TASK REQUIREMENTS: Please write out every entry below, word for word.

Data entries:
- - -

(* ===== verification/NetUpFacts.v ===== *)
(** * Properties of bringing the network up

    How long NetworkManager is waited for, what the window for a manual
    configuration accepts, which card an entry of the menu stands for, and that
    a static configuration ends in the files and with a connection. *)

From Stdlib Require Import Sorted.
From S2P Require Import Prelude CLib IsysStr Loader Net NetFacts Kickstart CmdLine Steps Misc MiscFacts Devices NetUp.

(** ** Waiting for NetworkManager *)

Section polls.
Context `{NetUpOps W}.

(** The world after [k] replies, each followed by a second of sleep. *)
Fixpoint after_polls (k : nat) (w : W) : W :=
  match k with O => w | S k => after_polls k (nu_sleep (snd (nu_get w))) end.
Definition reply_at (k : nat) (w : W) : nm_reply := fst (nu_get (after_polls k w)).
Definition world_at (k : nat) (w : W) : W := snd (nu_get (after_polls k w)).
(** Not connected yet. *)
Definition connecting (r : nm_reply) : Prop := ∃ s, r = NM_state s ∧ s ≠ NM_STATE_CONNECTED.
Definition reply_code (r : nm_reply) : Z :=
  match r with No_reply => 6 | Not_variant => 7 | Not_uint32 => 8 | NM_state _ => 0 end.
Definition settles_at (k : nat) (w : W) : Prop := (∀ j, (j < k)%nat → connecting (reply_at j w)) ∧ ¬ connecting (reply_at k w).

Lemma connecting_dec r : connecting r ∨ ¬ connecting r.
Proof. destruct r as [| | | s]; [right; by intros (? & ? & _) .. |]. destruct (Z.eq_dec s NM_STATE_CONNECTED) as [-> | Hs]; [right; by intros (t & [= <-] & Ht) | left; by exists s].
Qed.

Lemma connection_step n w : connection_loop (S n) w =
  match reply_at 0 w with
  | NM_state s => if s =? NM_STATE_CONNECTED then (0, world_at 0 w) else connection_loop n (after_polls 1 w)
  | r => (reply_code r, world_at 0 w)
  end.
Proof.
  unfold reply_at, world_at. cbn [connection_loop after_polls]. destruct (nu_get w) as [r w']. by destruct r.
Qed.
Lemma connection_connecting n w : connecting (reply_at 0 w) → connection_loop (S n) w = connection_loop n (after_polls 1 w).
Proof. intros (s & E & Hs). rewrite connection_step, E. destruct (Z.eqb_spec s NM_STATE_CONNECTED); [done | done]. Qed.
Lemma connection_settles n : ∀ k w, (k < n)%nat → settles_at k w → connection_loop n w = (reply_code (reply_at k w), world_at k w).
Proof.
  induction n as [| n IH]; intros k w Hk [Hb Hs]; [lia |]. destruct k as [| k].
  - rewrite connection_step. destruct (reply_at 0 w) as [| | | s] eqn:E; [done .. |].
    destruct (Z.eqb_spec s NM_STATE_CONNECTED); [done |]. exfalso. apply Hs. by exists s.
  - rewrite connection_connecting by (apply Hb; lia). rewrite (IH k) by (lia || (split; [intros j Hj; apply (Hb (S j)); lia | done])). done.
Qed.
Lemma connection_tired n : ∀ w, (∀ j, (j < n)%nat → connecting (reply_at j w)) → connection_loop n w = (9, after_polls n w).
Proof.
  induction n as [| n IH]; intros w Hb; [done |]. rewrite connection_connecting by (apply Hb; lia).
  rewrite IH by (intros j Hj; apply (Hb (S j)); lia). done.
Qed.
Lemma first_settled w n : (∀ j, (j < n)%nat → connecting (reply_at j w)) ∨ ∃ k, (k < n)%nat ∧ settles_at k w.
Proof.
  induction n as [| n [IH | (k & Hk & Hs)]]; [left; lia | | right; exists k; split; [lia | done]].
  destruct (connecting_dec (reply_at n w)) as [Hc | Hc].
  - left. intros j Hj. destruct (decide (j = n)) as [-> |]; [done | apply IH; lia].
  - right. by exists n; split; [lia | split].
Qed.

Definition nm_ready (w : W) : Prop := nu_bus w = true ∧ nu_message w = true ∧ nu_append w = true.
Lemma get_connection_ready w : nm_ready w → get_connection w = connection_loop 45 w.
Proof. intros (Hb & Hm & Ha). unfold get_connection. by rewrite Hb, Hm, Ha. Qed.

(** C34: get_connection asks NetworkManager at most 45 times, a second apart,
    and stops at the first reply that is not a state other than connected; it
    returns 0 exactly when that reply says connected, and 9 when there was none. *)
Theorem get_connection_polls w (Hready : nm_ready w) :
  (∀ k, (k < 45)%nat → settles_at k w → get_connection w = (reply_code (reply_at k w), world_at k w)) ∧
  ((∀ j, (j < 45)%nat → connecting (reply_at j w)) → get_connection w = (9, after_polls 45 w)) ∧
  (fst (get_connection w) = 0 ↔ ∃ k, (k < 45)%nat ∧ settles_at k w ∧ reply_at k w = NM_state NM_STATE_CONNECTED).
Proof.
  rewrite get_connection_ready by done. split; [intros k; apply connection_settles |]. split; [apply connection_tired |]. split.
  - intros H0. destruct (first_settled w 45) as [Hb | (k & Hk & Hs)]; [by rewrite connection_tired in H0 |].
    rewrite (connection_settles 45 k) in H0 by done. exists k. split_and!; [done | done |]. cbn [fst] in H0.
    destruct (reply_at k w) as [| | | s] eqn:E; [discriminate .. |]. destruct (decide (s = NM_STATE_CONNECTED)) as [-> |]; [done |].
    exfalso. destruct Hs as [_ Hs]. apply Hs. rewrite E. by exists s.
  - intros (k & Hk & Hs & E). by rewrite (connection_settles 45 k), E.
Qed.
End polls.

- - -

RESPONSE:
(* ===== verification/NetUpFacts.v ===== *)
(** * Properties of bringing the network up

    How long NetworkManager is waited for, what the window for a manual
    configuration accepts, which card an entry of the menu stands for, and that
    a static configuration ends in the files and with a connection. *)

From Stdlib Require Import Sorted.
From S2P Require Import Prelude CLib IsysStr Loader Net NetFacts Kickstart CmdLine Steps Misc MiscFacts Devices NetUp.

(** ** Waiting for NetworkManager *)

Section polls.
Context `{NetUpOps W}.

(** The world after [k] replies, each followed by a second of sleep. *)
Fixpoint after_polls (k : nat) (w : W) : W :=
  match k with O => w | S k => after_polls k (nu_sleep (snd (nu_get w))) end.
Definition reply_at (k : nat) (w : W) : nm_reply := fst (nu_get (after_polls k w)).
Definition world_at (k : nat) (w : W) : W := snd (nu_get (after_polls k w)).
(** Not connected yet. *)
Definition connecting (r : nm_reply) : Prop := ∃ s, r = NM_state s ∧ s ≠ NM_STATE_CONNECTED.
Definition reply_code (r : nm_reply) : Z :=
  match r with No_reply => 6 | Not_variant => 7 | Not_uint32 => 8 | NM_state _ => 0 end.
Definition settles_at (k : nat) (w : W) : Prop := (∀ j, (j < k)%nat → connecting (reply_at j w)) ∧ ¬ connecting (reply_at k w).

Lemma connecting_dec r : connecting r ∨ ¬ connecting r.
Proof. destruct r as [| | | s]; [right; by intros (? & ? & _) .. |]. destruct (Z.eq_dec s NM_STATE_CONNECTED) as [-> | Hs]; [right; by intros (t & [= <-] & Ht) | left; by exists s].
Qed.

Lemma connection_step n w : connection_loop (S n) w =
  match reply_at 0 w with
  | NM_state s => if s =? NM_STATE_CONNECTED then (0, world_at 0 w) else connection_loop n (after_polls 1 w)
  | r => (reply_code r, world_at 0 w)
  end.
Proof.
  unfold reply_at, world_at. cbn [connection_loop after_polls]. destruct (nu_get w) as [r w']. by destruct r.
Qed.
Lemma connection_connecting n w : connecting (reply_at 0 w) → connection_loop (S n) w = connection_loop n (after_polls 1 w).
Proof. intros (s & E & Hs). rewrite connection_step, E. destruct (Z.eqb_spec s NM_STATE_CONNECTED); [done | done]. Qed.
Lemma connection_settles n : ∀ k w, (k < n)%nat → settles_at k w → connection_loop n w = (reply_code (reply_at k w), world_at k w).
Proof.
  induction n as [| n IH]; intros k w Hk [Hb Hs]; [lia |]. destruct k as [| k].
  - rewrite connection_step. destruct (reply_at 0 w) as [| | | s] eqn:E; [done .. |].
    destruct (Z.eqb_spec s NM_STATE_CONNECTED); [done |]. exfalso. apply Hs. by exists s.
  - rewrite connection_connecting by (apply Hb; lia). rewrite (IH k) by (lia || (split; [intros j Hj; apply (Hb (S j)); lia | done])). done.
Qed.
Lemma connection_tired n : ∀ w, (∀ j, (j < n)%nat → connecting (reply_at j w)) → connection_loop n w = (9, after_polls n w).
Proof.
  induction n as [| n IH]; intros w Hb; [done |]. rewrite connection_connecting by (apply Hb; lia).
  rewrite IH by (intros j Hj; apply (Hb (S j)); lia). done.
Qed.
Lemma first_settled w n : (∀ j, (j < n)%nat → connecting (reply_at j w)) ∨ ∃ k, (k < n)%nat ∧ settles_at k w.
Proof.
  induction n as [| n [IH | (k & Hk & Hs)]]; [left; lia | | right; exists k; split; [lia | done]].
  destruct (connecting_dec (reply_at n w)) as [Hc | Hc].
  - left. intros j Hj. destruct (decide (j = n)) as [-> |]; [done | apply IH; lia].
  - right. by exists n; split; [lia | split].
Qed.

Definition nm_ready (w : W) : Prop := nu_bus w = true ∧ nu_message w = true ∧ nu_append w = true.
Lemma get_connection_ready w : nm_ready w → get_connection w = connection_loop 45 w.
Proof. intros (Hb & Hm & Ha). unfold get_connection. by rewrite Hb, Hm, Ha. Qed.

(** C34: get_connection asks NetworkManager at most 45 times, a second apart,
    and stops at the first reply that is not a state other than connected; it
    returns 0 exactly when that reply says connected, and 9 when there was none. *)
Theorem get_connection_polls w (Hready : nm_ready w) :
  (∀ k, (k < 45)%nat → settles_at k w → get_connection w = (reply_code (reply_at k w), world_at k w)) ∧
  ((∀ j, (j < 45)%nat → connecting (reply_at j w)) → get_connection w = (9, after_polls 45 w)) ∧
  (fst (get_connection w) = 0 ↔ ∃ k, (k < 45)%nat ∧ settles_at k w ∧ reply_at k w = NM_state NM_STATE_CONNECTED).
Proof.
  rewrite get_connection_ready by done. split; [intros k; apply connection_settles |]. split; [apply connection_tired |]. split.
  - intros H0. destruct (first_settled w 45) as [Hb | (k & Hk & Hs)]; [by rewrite connection_tired in H0 |].
    rewrite (connection_settles 45 k) in H0 by done. exists k. split_and!; [done | done |]. cbn [fst] in H0.
    destruct (reply_at k w) as [| | | s] eqn:E; [discriminate .. |]. destruct (decide (s = NM_STATE_CONNECTED)) as [-> |]; [done |].
    exfalso. destruct Hs as [_ Hs]. apply Hs. rewrite E. by exists s.
  - intros (k & Hk & Hs & E). by rewrite (connection_settles 45 k), E.
Qed.
End polls.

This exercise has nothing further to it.